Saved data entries
^^^^^^^^^^^^^^^^
(** [OCRWorker._apply_tracking_algorithm]: one tick on the detections of one
    frame. *)
Definition _apply_tracking_algorithm (raw_detections : list detection)
    : M (bool * option coord) :=
  let candidate_clusters :=
    cluster_detections_to_rich_clusters raw_detections in
  let '(best_cluster, selection_details) :=
    find_best_coordinate_cluster candidate_clusters in
  w <- get ;;
  let debug_info :=
    out_debug_info (recognition_state w) (List.length raw_detections)
      (map word candidate_clusters)
      (option_map (fun b => cleaned_word_of (word b)) best_cluster) in
  r <- match recognition_state w with
       | LOCKED => _handle_locked_state raw_detections best_cluster
       | SEARCHING | LOST => _handle_searching_state best_cluster
       end ;;
  let '(success_this_frame, new_coords) := r in
  match success_this_frame, new_coords with
  | true, Some (x, y, z) =>
      modify (set_consecutive_failures 0) ;;
      modify (set_last_valid_coord new_coords) ;;
      w1 <- get ;;
      (if negb (RecognitionState_eqb (recognition_state w1) LOCKED)
       then _transition_to_locked else ret tt) ;;
      emit (coordinates_detected x y z) ;;
      emit (ocr_output_updated (out_final (x, y, z))) ;;
      ret (success_this_frame, new_coords)
  | _, _ =>
      modify (fun w => set_consecutive_failures (consecutive_failures w + 1) w) ;;
      w1 <- get ;;
      (if (RecognitionState_eqb (recognition_state w1) LOCKED
           && (lost_threshold_frames w1 <=? consecutive_failures w1)%Z)%bool
       then _transition_to_lost else ret tt) ;;
      emit (ocr_output_updated debug_info) ;;
      ret (success_this_frame, new_coords)
  end.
^^^^^^^^^^^^^^^^
** To do **
For the entries above, please state how many lines contain the string "then"; give the number and nothing else.

** Response area **
2